Teachers possess a responsibility to not only remain knowledgeable about technology tools, but also utilize the technology to collaborate with parents and families. My cooperating teacher has a an EdLine account on which she uploads pictures and classroom news so that parents and families may view the happenings of the classroom. An avid photographer, she has taken many pictures of the students in the classroom and enjoys using technology to share these photographic representations of the daily happenings in our classroom. In my future classroom I aim to have a similar method of sharing daily news with parents and families. However, I envision a blog or website that I will update regularly, if not daily. Like my cooperating teacher I plan to take numerous photos and share them with families and parents. The blog will create a portal between the teacher and parent, encouraging parents to become involved in their child's life at school. In terms of using technology to share my work, I created a blog on children's literature and hope to continue to utilize it in years to come as I discover examples of children's literature that I would like to share with parents and the educational community.

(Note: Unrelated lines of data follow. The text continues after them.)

(* ===== verification/Main.v ===== *)
(** Start-up and shutdown (main.rs): the command line, the order in which the
    parts are built and what each is given, the periodic tasks, and what is
    written before the process ends. *)
From S2P Require Export Dashboard Metrics Server StatsFile.
From Stdlib Require Import Strings.Ascii.

(** ** The command line *)

Inductive Cli := Run (path : string) | Version | Help.
Definition parse_args (args : list string) : Cli :=
  match args with
  | [] => Run "config.toml"
  | a :: rest =>
      if bool_decide (a = "-V") || bool_decide (a = "--version") then Version
      else if bool_decide (a = "-h") || bool_decide (a = "--help") then Help
      else if bool_decide (a = "--config") then Run (default "config.toml" (head rest))
      else Run a
  end.
Example parse_args_ex :
  parse_args [] = Run "config.toml" /\ parse_args ["pool.toml"] = Run "pool.toml"
  /\ parse_args ["--config"; "pool.toml"] = Run "pool.toml" /\ parse_args ["--version"] = Version
  /\ parse_args ["-V"] = Version /\ parse_args ["--help"] = Help /\ parse_args ["-h"] = Help.
Proof. repeat split. Qed.

(** The directory of the log files. *)
Definition log_dir_path (home : option string) (log_dir : string) : string := expand_tilde home log_dir.

(** [init_tracing]: what is installed, or the message the process exits with
    before anything else is built. [mkdir] and [open_log] are the answers of
    the file system, [valid_filter] the filter parser's. *)
Record LogSetup := { ls_filter : string; ls_json : bool; ls_files : option (string * Z) }.
Definition init_tracing (valid_filter : string -> bool) (home : option string) (mkdir open_log : string -> option string)
    (cfg : LoggingConfig) : outcome string LogSetup :=
  let filter := if valid_filter (level cfg) then level cfg else "info" in
  match log_dir cfg with
  | Some dir =>
      let path := log_dir_path home dir in
      match mkdir path with
      | Some e => Err ("Failed to create log directory " +:+ path +:+ ": " +:+ e)%string
      | None =>
          match open_log path with
          | Some e => Err ("Failed to open log file in " +:+ path +:+ ": " +:+ e)%string
          | None => Ok {| ls_filter := filter; ls_json := json cfg; ls_files := Some (path, log_max_files cfg) |}
          end
      end
  | None => Ok {| ls_filter := filter; ls_json := json cfg; ls_files := None |}
  end.
(** A setup without a directory never fails, and what it keeps on disk is
    bounded by the configured number of files. *)
Lemma init_tracing_ok valid_filter home mkdir open_log cfg :
  (log_dir cfg = None \/ forall path, mkdir path = None /\ open_log path = None) ->
  exists setup, init_tracing valid_filter home mkdir open_log cfg = Ok setup /\
    forall path n, ls_files setup = Some (path, n) -> n = log_max_files cfg.
Proof.
  unfold init_tracing. intros H. destruct (log_dir cfg) as [dir|]; [|by eexists]. destruct H as [H|H]; [done|].
  destruct (H (log_dir_path home dir)) as [-> ->]. eexists. split; [done|]. by intros path n [= _ <-].
Qed.

(** [shutdown_signal]: the first signal whose handler could be installed;
    [None] while none arrives. *)
Inductive signal := CtrlC | Sigterm.
Definition shutdown_signal (ctrl_c_ok terminate_ok : bool) (arrivals : list signal) : option signal :=
  List.find (fun s => match s with CtrlC => ctrl_c_ok | Sigterm => terminate_ok end) arrivals.

(** ** Building the pool *)

Inductive BootError :=
| RpcFailed (e : PoolError)
| ChainFailed (e : PoolError)
| SettingsFailed (e : SettingsError)
| AuthorityFailed (e : string).
Definition with_error {E F A} (f : E -> F) (r : outcome E A) : outcome F A :=
  match r with Ok a => Ok a | Err e => Err (f e) | Panic => Panic end.

Section boot.
Context {HB : BitcoinLib} {HQ : SqliteLib}.
(** What start-up reads from outside: the file of the statistics database and
    the database's answers, the RPC client, the node's chain, the stored address, the SV2
    authority, the clocks. *)
Record BootEnv := {
  be_file : StatsFile;
  be_open_io : nat -> option string;
  be_conversion_error : Z -> string;
  be_io : nat -> option string;
  be_io_setting : option string;
  be_rpc : outcome PoolError unit;
  be_chain : outcome PoolError string;
  be_authority : outcome string string;
  be_now : Z;
  be_start : Z;
  be_millis : Z;
}.
(** The payout address: the configured one, unless a stored one is valid on
    the node's network. *)
Definition boot_settings (cfg : Config) (env : BootEnv) (stats : PoolStats) : outcome BootError RuntimeSettings :=
  node_chain ← with_error ChainFailed (be_chain env);
  settings ← with_error SettingsFailed (settings_new (pool cfg) node_chain);
  Ok (apply_persisted settings (load_setting stats "coinbase_address" (be_io_setting env))).
(** The dashboard, with the SV2 authority key it shows. *)
Definition boot_dashboard (cfg : Config) (env : BootEnv) : outcome BootError (option (IpAddr * Z * DashState)) :=
  pubkey ← (if sv2_enabled (sv2 cfg) then Some <$> with_error AuthorityFailed (be_authority env) else Ok None);
  Ok (dash_start (prometheus_addr (metrics cfg)) (allow_runtime_settings (metrics cfg)) (listen_addr (pool cfg))
        (sv2_enabled (sv2 cfg)) pubkey (allowed_hosts (metrics cfg))).
(** [main] up to the accept loop: the statistics, the client, the address, an
    engine without a job yet, then the dashboard. *)
Definition boot_stats (cfg : Config) (env : BootEnv) : PoolStats :=
  new_with_store (be_conversion_error env) ((fun path => (path, (open_file (be_file env) (be_open_io env)).2)) <$> stats_db_path (metrics cfg))
    (be_io env) (be_now env) (be_start env).
Definition boot (cfg : Config) (env : BootEnv) : outcome BootError (Shared * option (IpAddr * Z * DashState)) :=
  let stats := boot_stats cfg env in
  _ ← with_error RpcFailed (be_rpc env);
  settings ← boot_settings cfg env stats;
  dash ← boot_dashboard cfg env;
  Ok ({| sh_stats := stats; sh_settings := settings; sh_engine := engine_new; sh_ids := init_job_ids (be_millis env) |},
      dash).

(** [main] up to the accept loop, from the command line. *)
Inductive StartError := LoadFailed (e : LoadError) | BootFailed (e : BootError).
Inductive started := PrintedVersion | PrintedUsage | Serving (cfg : Config) (sh : Shared) (dash : option (IpAddr * Z * DashState)).
Definition main_start `{TomlLib} (args : list string) (read : string -> option string) (vars : list (string * string)) (env : BootEnv)
    : outcome StartError started :=
  match parse_args args with
  | Version => Ok PrintedVersion
  | Help => Ok PrintedUsage
  | Run path =>
      cfg ← with_error LoadFailed (load read vars path);
      '(sh, dash) ← with_error BootFailed (boot cfg env);
      Ok (Serving cfg sh dash)
  end.
Lemma main_start_serves `{TomlLib} args read vars env cfg sh dash :
  main_start args read vars env = Ok (Serving cfg sh dash) -> Config.validate cfg = Ok tt /\ boot cfg env = Ok (sh, dash).
Proof.
  unfold main_start. destruct (parse_args args) as [path| |]; [|done..]. intros Hm.
  apply outcome_bind_ok in Hm as (c & Hc & Hm). apply outcome_bind_ok in Hm as ([sh' dash'] & Hb & Hm).
  assert (c = cfg /\ sh' = sh /\ dash' = dash) as (-> & -> & ->) by (injection Hm as -> -> ->; done).
  destruct (load read vars path) eqn:El; [|done..]. destruct (boot cfg env) as [[]| |] eqn:Eb; [|done..].
  assert (a = cfg) as -> by by injection Hc. split; [by eapply load_validated|]. by injection Hb as -> ->.
Qed.
End boot.

(** ** The periodic tasks, one tick each *)

(** Every ten minutes, every ten seconds, every thirty seconds with an
    exporter, and every thirty seconds from the node's answers ([None]: the
    poll task failed). *)
Definition hashrate_tick `{DashIter} (stats : PoolStats) (ts : Z) (io : nat -> option string) : PoolStats :=
  record_hashrate_snapshot stats ts io.
Definition share_log_tick (stats : PoolStats) (now : Z) (io_open io_write : option string) : PoolStats :=
  flush_share_log stats now io_open io_write.
Definition prometheus_tick `{DashIter} (stats : PoolStats) (now : Z) : list MetricCall :=
  concat (map (fun e => metric_update_hashrate (snd e) (fst e)) (offline_worker_hashrates_10m stats now)) ++
  concat (map (fun e => let '(worker, online, last_share_ts) := e in metric_worker_liveness worker online last_share_ts)
            (worker_liveness stats)) ++
  (if store_configured stats then metric_stats_store_ok (bool_decide (store_error stats = None)) else []) ++
  keep_pool_series_alive.
Definition network_tick (stats : PoolStats) (poll : option (outcome PoolError f64 * outcome PoolError f64)) : PoolStats :=
  match poll with
  | Some (hashrate, difficulty) =>
      let stats := match hashrate with Ok network_hps => set_network_hashrate stats network_hps | _ => stats end in
      match difficulty with Ok pct => set_est_difficulty_change_pct stats pct | _ => stats end
  | None => stats
  end.

(** ** Serving (network/server.rs) *)

Section serving.
Context {Ip : Type} `{!EqDecision Ip} `{!Countable Ip}.
(** The background pruner, every five minutes. *)
Definition prune_tick `{DashIter} (bans : BanList Ip) (lim : ConnectionRateLimiter Ip) (stats : PoolStats)
    (b r now : Z) (io : option string) : BanList Ip * ConnectionRateLimiter Ip * PoolStats :=
  (ban_prune bans b, limiter_prune lim r, prune_idle_workers stats now io).
(** One accepted connection: refused, or the session it gets once its first
    byte was peeked at. *)
Definition accept_connection (cfg : Config) (reserved : bool) (bans : BanList Ip) (lim : ConnectionRateLimiter Ip) (ip : Ip)
    (b1 b2 r1 r2 r3 : Z) (p : peeked) : BanList Ip * ConnectionRateLimiter Ip * (refusal + protocol) :=
  let '(bans, lim, refused) := admission reserved bans lim ip b1 b2 r1 r2 r3 in
  (bans, lim, match refused with Some why => inl why | None => inr (detect (sv2_enabled (sv2 cfg)) p) end).
End serving.

(** ** Shutdown *)

(** After the listener closed; [polls] are the count of submissions in flight
    and the clock as the wait reads them. *)
Definition SHUTDOWN_WAIT : Z := from_secs 5.
Definition shutdown `{DashIter} (stats : PoolStats) (ts : Z) (io : nat -> option string) (now : Z)
    (io_open io_write : option string) (wait_from : Z) (polls : list (Z * Z)) : PoolStats * option bool :=
  (flush_share_log (record_hashrate_snapshot stats ts io) now io_open io_write,
   wait_for_inflight_submits (wait_from + SHUTDOWN_WAIT) polls).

Standard 4: Promote and Model Digital Citizenship and Responsibility

Teachers understand local and global societal issues and responsibilities in an evolving digital culture and exhibit legal and ethical behavior in their professional practices.

In nurturing the growth of future citizens of our society, teachers hold the important responsibility of educating youth on the proper and safe use of sources, both digital and paper-based. Children need to be exposed to copyright rules and laws at a young age to prevent habits of using a source without giving proper credit from taking place. Children as young as Kindergarteners can understand that stealing from a child is unfair, and therefore possess the mental capacity needed to understand that taking another person's ideas without asking them is similarly unfair. In the technology methods course we explored copyright laws and the notion of fair use rule in order to prepare us as future educators and make us aware of how these issues will apply to our own careers. Thus, as teachers we are in charge of educating our students about copyright and citation of sources, in addition to ensuring that we are modeling the same issues we are teaching.

Standard 5: Engage in Professional Growth and Leadership

Teachers continuously improve their professional practice, model lifelong learning, and exhibit leadership in their school and professional community by promoting and demonstrating the effective use of digital tools and resources.

If teachers were to simply learn how to use technology and integrate it in their own classroom without sharing their knowledge with others, then their work would be insignificant. Teachers ought to share their own skills with others in order to develop the same skills within those around them. Teachers are teachers to their students, but also to their colleagues in their staff and school community. Throughout the technology methods course I grew as a leader in the field of technology. I participated in a learning community with my colleagues of the program to explore, summarize, and discuss current articles from the field about technology integration. Furthermore, I collaborated with another pre-service teacher to create a presentation on the use of videoconferencing in the field of education. Our presentation delved into the effectiveness of integrating the technology into elementary classrooms. In my practicum experience, I have educated my cooperating teacher and other teachers in our team about the use of PowerPoint and Blabberize. I created a Powerpoint presentation to teach a lesson about Jacques Cartier and shared the presentation and embedded Blabberize video (see below) with the team. The collaboration with the team provides substantiation for my willingness to help others to develop their technology skills.